[ASSIGNMENT]
Search the listing below for the string "default" and copy every line where it occurs.

[SUPPLIED MATERIAL]
Lemma AbstractChord_init_from_name (name : string) (inversion : option Z)
    (c : Chords.AbstractChord qualities) :
  contains_char slash name = false ->
  contains_char backslash name = false ->
  Chords.AbstractChord_init qualities qualifiers_api (Some name) None inversion None = Ok c ->
  Chords.factors_from_name qualifiers_api name = Ok (Chords.factors qualities c)
  /\ Chords.inversion qualities c = default 0 inversion.
Proof.
  intros Hslash Hback Hinit. unfold Chords.AbstractChord_init in Hinit.
  apply bind_Ok_inv in Hinit as ([[f ri] inv] & Hparse & Hinit).
  apply bind_Ok_inv in Hinit as (ivs & _ & Hinit).
  apply bind_Ok_inv in Hinit as (q & _ & Hinit).
  inversion Hinit; subst; clear Hinit. cbn [Chords.factors Chords.inversion].
  unfold Chords._parse_input, Chords.parse_slash in Hparse.
  rewrite Hslash, Hback in Hparse. cbn [orb bind fst snd] in Hparse.
  apply bind_Ok_inv in Hparse as ([f0 inv0] & Hresolved & Hparse).
  apply bind_Ok_inv in Hresolved as (f1 & Hfactors & Hresolved).
  inversion Hresolved; subst; clear Hresolved. cbn [fst snd] in Hparse.
  apply bind_Ok_inv in Hparse as (ivs0 & _ & Hparse).
  apply bind_Ok_inv in Hparse as (inv1 & Hinv & Hparse).
  inversion Hparse; subst; clear Hparse.
  split; [exact Hfactors|].
  destruct inv0 as [i|]; cbn [default]; [|inversion Hinv; reflexivity].
  destruct (negb (i =? 0)) eqn:Ezero.
  - apply bind_Ok_inv in Hinv as (? & _ & Hinv). inversion Hinv; reflexivity.
  - apply negb_false_iff, Z.eqb_eq in Ezero. inversion Hinv; subst. reflexivity.
Qed.

Local Abbreviation factors_ok := (Invariants.factors_invariant qualities qualifiers_api hash).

[THE COMPLETED TASK]
  /\ Chords.inversion qualities c = default 0 inversion.
  destruct inv0 as [i|]; cbn [default]; [|inversion Hinv; reflexivity].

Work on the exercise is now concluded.